[The data — start]

(** * sqs-batch: the in-memory buffer and the receiver loop

    A shallow embedding of [lib/buffers/memory.js] (class [Memory]) and of
    the receiver ([class Receiver]: poll, dispatch, acknowledge), with the
    event loop made explicit: what the JavaScript code hands to the SDK, to
    [setTimeout] or to an event listener is recorded in the state, and every
    asynchronous completion is an input of a step function. *)

From Stdlib Require Import ZArith Lia.
From stdpp Require Import base option list gmap strings.

Local Open Scope Z_scope.

(** ** JavaScript values used by the two classes *)

(** [x] is truthy: a number other than 0; [undefined] is falsy. *)
Definition truthyZ (x : option Z) : bool :=
  match x with
  | Some n => negb (n =? 0)
  | None => false
  end.

(** [x || d] on an optional number. *)
Definition orZ (x : option Z) (d : Z) : Z :=
  if truthyZ x then default d x else d.

(** [a < b], [a > b], [a <= b]: a comparison with [undefined] is false. *)
Definition js_lt (a b : option Z) : bool :=
  match a, b with Some x, Some y => x <? y | _, _ => false end.
Definition js_gt (a b : option Z) : bool :=
  match a, b with Some x, Some y => y <? x | _, _ => false end.
Definition js_le (a b : option Z) : bool :=
  match a, b with Some x, Some y => x <=? y | _, _ => false end.

(** What a function call does: it returns, or it throws. *)
Inductive Outcome (A : Type) : Type :=
  | Returned (a : A)
  | Thrown (msg : string).
Arguments Returned {A} a.
Arguments Thrown {A} msg.

(** [Array.prototype.slice]: a negative index counts from the end, and
    both ends are clamped to the array. *)
Definition js_index (len : nat) (i : Z) : nat :=
  if i <? 0 then Z.to_nat (Z.max 0 (Z.of_nat len + i))
  else Z.to_nat (Z.min i (Z.of_nat len)).

Definition slice {A} (l : list A) (b e : Z) : list A :=
  let s := js_index (length l) b in
  take (js_index (length l) e - s)%nat (drop s l).

Definition slice_from {A} (l : list A) (b : Z) : list A :=
  drop (js_index (length l) b) l.

(** ** Timers of the host ([setTimeout], [clearTimeout]) *)

(** The two functions the code hands to [setTimeout]: the buffer's
    [_flushBound], and the receiver's [this._poll], which is the method
    itself and not [_pollBound]. *)
Inductive Callback : Type :=
  | FlushBound
  | PollUnbound.

Record Timers : Type := mkTimers {
  pending : list (nat * Callback * Z);
  next_timer : nat
}.

Definition no_timers : Timers := mkTimers [] 1.

Definition setTimeout (cb : Callback) (delay : Z) (h : Timers) : nat * Timers :=
  (next_timer h, mkTimers (pending h ++ [(next_timer h, cb, delay)]) (S (next_timer h))).

Definition timer_is (id : nat) (t : nat * Callback * Z) : bool :=
  Nat.eqb (fst (fst t)) id.

Definition clearTimeout (id : nat) (h : Timers) : Timers :=
  mkTimers (List.filter (fun t => negb (timer_is id t)) (pending h)) (next_timer h).

(** The timer [id] expires: it leaves the pending set and its callback
    is what the host calls next. *)
Definition expire (id : nat) (h : Timers) : option (Callback * Timers) :=
  match List.find (timer_is id) (pending h) with
  | Some t => Some (snd (fst t), clearTimeout id h)
  | None => None
  end.

(** ** lib/buffers/memory.js *)

Module Memory.
Section Buffer.
Context {A : Type}.

Record t : Type := mk {
  bufferSize : Z;
  bufferTimeout : Z;
  items : list A;
  timerId : option nat
}.

Record Options : Type := mkOptions {
  o_bufferSize : option Z;
  o_bufferTimeout : option Z
}.

Definition _validate (options : option Options) : Outcome unit :=
  match options with
  | None => Thrown "Missing required options"
  | Some o =>
      if negb (truthyZ (o_bufferSize o))
      then Thrown "Missing required option [bufferSize]."
      else if negb (truthyZ (o_bufferTimeout o))
      then Thrown "Missing required option [bufferTimeout]."
      else Returned tt
  end.

(** The fields the constructor sets once validation has passed. *)
Definition init (size timeout : Z) : t := mk size timeout [] None.

Definition constructor (options : option Options) : Outcome t :=
  match _validate options, options with
  | Thrown msg, _ => Thrown msg
  | Returned _, Some o =>
      Returned (init (default 0 (o_bufferSize o)) (default 0 (o_bufferTimeout o)))
  | Returned _, None => Thrown "Missing required options"
  end.

Definition set_items (l : list A) (b : t) : t :=
  mk (bufferSize b) (bufferTimeout b) l (timerId b).
Definition set_timerId (i : option nat) (b : t) : t :=
  mk (bufferSize b) (bufferTimeout b) (items b) i.

(** A buffer and the host's timers; a call also yields the payloads of
    the ['flush'] events it emitted, oldest first. *)
Definition St : Type := (t * Timers)%type.

Definition _startTimer (s : St) : St :=
  let '(b, h) := s in
  match timerId b with
  | Some _ => s
  | None =>
      let '(id, h') := setTimeout FlushBound (bufferTimeout b) h in
      (set_timerId (Some id) b, h')
  end.

Definition _stopTimer (s : St) : St :=
  let '(b, h) := s in
  match timerId b with
  | Some id => (set_timerId None b, clearTimeout id h)
  | None => s
  end.

Definition _flush (s : St) : St * list (list A) :=
  let '(b, h) := _stopTimer s in
  ((set_items [] b, h), [items b]).

(** The argument of [add]: one item, or an array of items. *)
Inductive AddArg : Type :=
  | Single (x : A)
  | Many (xs : list A).

Definition arg_items (a : AddArg) : list A :=
  match a with
  | Single x => [x]
  | Many xs => xs
  end.

(** [add] calls itself on what did not fit; [fuel] bounds the depth of
    that recursion, and [None] is a recursion that did not end within it. *)
Fixpoint add_fuel (fuel : nat) (a : AddArg) (s : St) : option (St * list (list A)) :=
  match fuel with
  | O => None
  | S fuel' =>
      let '(b, h) := s in
      let currentSize := Z.of_nat (length (items b)) in
      match a with
      | Many xs =>
          let possibleSize := currentSize + Z.of_nat (length xs) in
          if bufferSize b <? possibleSize then
            let available := bufferSize b - currentSize in
            let sliced := slice xs 0 available in
            let remaining := slice_from xs available in
            let '(s1, f1) := _flush (set_items (items b ++ sliced) b, h) in
            match add_fuel fuel' (Many remaining) s1 with
            | Some (s2, f2) => Some (s2, f1 ++ f2)
            | None => None
            end
          else
            let s1 := (set_items (items b ++ xs) b, h) in
            if possibleSize =? bufferSize b then Some (_flush s1)
            else Some (_startTimer s1, [])
      | Single x =>
          let b1 := set_items (items b ++ [x]) b in
          if Z.of_nat (length (items b1)) =? bufferSize b1 then Some (_flush (b1, h))
          else Some (_startTimer (b1, h), [])
      end
  end.

Definition add (a : AddArg) (s : St) : option (St * list (list A)) :=
  add_fuel (2 + length (arg_items a)) a s.

(** What a call of [add] that does not return has done once it is
    [depth] calls deep: the buffer, the timers, and the flushes emitted
    on the way. *)
Fixpoint add_overflow (depth : nat) (a : AddArg) (s : St) : St * list (list A) :=
  match depth with
  | O => (s, [])
  | S depth' =>
      let '(b, h) := s in
      let currentSize := Z.of_nat (length (items b)) in
      match a with
      | Many xs =>
          let possibleSize := currentSize + Z.of_nat (length xs) in
          if bufferSize b <? possibleSize then
            let available := bufferSize b - currentSize in
            let sliced := slice xs 0 available in
            let remaining := slice_from xs available in
            let '(s1, f1) := _flush (set_items (items b ++ sliced) b, h) in
            let '(s2, f2) := add_overflow depth' (Many remaining) s1 in
            (s2, f1 ++ f2)
          else (s, [])
      | Single _ => (s, [])
      end
  end.

(** What can happen to a buffer: a call of [add], a call of [_flush],
    and the expiry of a timer of the host. *)
Inductive Op : Type :=
  | OpAdd (a : AddArg)
  | OpFlush
  | OpTimeout (id : nat).

Definition op_items (o : Op) : list A :=
  match o with
  | OpAdd a => arg_items a
  | _ => []
  end.

Definition op_nonempty (o : Op) : Prop :=
  match o with
  | OpAdd a => arg_items a ≠ []
  | _ => True
  end.

Definition apply_op (o : Op) (s : St) : option (St * list (list A)) :=
  match o with
  | OpAdd a => add a s
  | OpFlush => Some (_flush s)
  | OpTimeout id =>
      match expire id (snd s) with
      | Some (FlushBound, h) => Some (_flush (fst s, h))
      | Some (PollUnbound, h) => Some ((fst s, h), [])
      | None => Some (s, [])
      end
  end.

Fixpoint run (ops : list Op) (s : St) : option (St * list (list A)) :=
  match ops with
  | [] => Some (s, [])
  | o :: ops' =>
      match apply_op o s with
      | Some (s1, f1) =>
          match run ops' s1 with
          | Some (s2, f2) => Some (s2, f1 ++ f2)
          | None => None
          end
      | None => None
      end
  end.

(** A timer of the host is live for the buffer. *)
Definition live_timer (s : St) : Prop := pending (snd s) ≠ [].

Definition fresh_buffer (size timeout : Z) : St := (init size timeout, no_timers).

End Buffer.
Arguments t : clear implicits.
Arguments St : clear implicits.
Arguments AddArg : clear implicits.
Arguments Op : clear implicits.
End Memory.


(** ** The receiver: poll, dispatch, acknowledge *)

Module Receiver.

Record Message : Type := mkMessage {
  MessageId : string;
  ReceiptHandle : string;
  Body : string
}.

(** [err.code] of a failure reported by the SDK. *)
Inductive Code : Type :=
  | CodeNumber (n : Z)
  | CodeString (s : string)
  | CodeUndefined.

Record SdkError : Type := mkSdkError {
  code : Code;
  message : string
}.

(** lib/errors.js *)
Inductive ErrorClass : Type :=
  | SQSError
  | SQSAuthenticationError
  | ConsumerDeleteError
  | ProcessingError.

Record Error : Type := mkError {
  error_constructor : ErrorClass;
  error_message : string
}.

(** What the application passes to the acknowledgment handle: nothing
    (or any falsy value), an [Error], one message, or an array of
    messages, which is a reference into the heap. *)
Inductive AckArg : Type :=
  | ArgNone
  | ArgError (msg : string)
  | ArgMessage (m : Message)
  | ArgArray (l : nat).

Inductive Event : Type :=
  | EvError (e : Error)
  | EvMessageReceived (msgs : list Message)
  | EvProcessingError (e : Error)
  | EvMessageProcessed (message : AckArg)
  | EvStopped.

Record Params : Type := mkParams {
  p_QueueUrl : option string;
  p_AttributeNames : option (list string);
  p_MessageAttributeNames : option (list string);
  p_MaxNumberOfMessages : option Z;
  p_WaitTimeSeconds : option Z;
  p_VisibilityTimeout : option Z
}.

Record Entry : Type := mkEntry {
  e_Id : string;
  e_ReceiptHandle : string
}.

(** What leaves the receiver, in the order it happens: an event handed
    to the listeners, a request handed to the SDK (a delete names the
    acknowledgment it belongs to), a call of the application's
    [messageReceiver], or an exception the receiver does not catch. *)
Inductive Effect : Type :=
  | Emit (e : Event)
  | ReceiveMessage (p : Params)
  | DeleteMessage (ack : nat) (QueueUrl : string) (Handle : string)
  | DeleteMessageBatch (ack : nat) (QueueUrl : string) (Entries : list Entry)
  | CallMessageReceiver (msgs : list Message)
  | Throw (msg : string).

Record Receiver : Type := mkReceiver {
  queueUrl : string;
  batchSize : Z;
  waitTimeSeconds : option Z;
  visibilityTimeout : option Z;
  attributeNames : list string;
  messageAttributeNames : list string;
  authenticationErrorTimeout : Z;
  bufferSize : option Z;
  bufferTimeout : Z;
  buffer : option (Memory.t Message);
  stopped : bool
}.

Definition set_stopped (v : bool) (r : Receiver) : Receiver :=
  mkReceiver (queueUrl r) (batchSize r) (waitTimeSeconds r) (visibilityTimeout r)
    (attributeNames r) (messageAttributeNames r) (authenticationErrorTimeout r)
    (bufferSize r) (bufferTimeout r) (buffer r) v.

Definition set_buffer (v : option (Memory.t Message)) (r : Receiver) : Receiver :=
  mkReceiver (queueUrl r) (batchSize r) (waitTimeSeconds r) (visibilityTimeout r)
    (attributeNames r) (messageAttributeNames r) (authenticationErrorTimeout r)
    (bufferSize r) (bufferTimeout r) v (stopped r).

(** An acknowledgment whose delete calls have not all been answered:
    the callback of one [sqs.deleteMessage], or the [Promise.all] over
    the delete-batch calls, with the number of promises still pending
    and whether its reaction has run (for an empty array there is no
    promise to wait for, and the reaction is still to run). Both keep the
    [message] the application passed. *)
Inductive PendingAck : Type :=
  | AckOne (message : AckArg)
  | AckBatch (message : AckArg) (unresolved : nat) (settled : bool).

(** The receiver and its host: the timers, the arrays of the
    application, the acknowledgments whose delete calls are unanswered,
    the number of receive requests in flight, whether ['error'] has a
    listener ([EventEmitter.listenerCount('error') > 0]), and what has
    left the receiver so far. *)
Record World : Type := mkWorld {
  me : Receiver;
  timers : Timers;
  heap : gmap nat (list Message);
  acks : gmap nat PendingAck;
  inflight : nat;
  heard : bool;
  trace : list Effect
}.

[The data — finish]

## Directions
Nothing should appear in the answer except the lines above from the line with "Record Error : Type" through the line with "p_VisibilityTimeout : option Z", both included, written out exactly.

## Answer to this task
Record Error : Type := mkError {
  error_constructor : ErrorClass;
  error_message : string
}.

(** What the application passes to the acknowledgment handle: nothing
    (or any falsy value), an [Error], one message, or an array of
    messages, which is a reference into the heap. *)
Inductive AckArg : Type :=
  | ArgNone
  | ArgError (msg : string)
  | ArgMessage (m : Message)
  | ArgArray (l : nat).

Inductive Event : Type :=
  | EvError (e : Error)
  | EvMessageReceived (msgs : list Message)
  | EvProcessingError (e : Error)
  | EvMessageProcessed (message : AckArg)
  | EvStopped.

Record Params : Type := mkParams {
  p_QueueUrl : option string;
  p_AttributeNames : option (list string);
  p_MessageAttributeNames : option (list string);
  p_MaxNumberOfMessages : option Z;
  p_WaitTimeSeconds : option Z;
  p_VisibilityTimeout : option Z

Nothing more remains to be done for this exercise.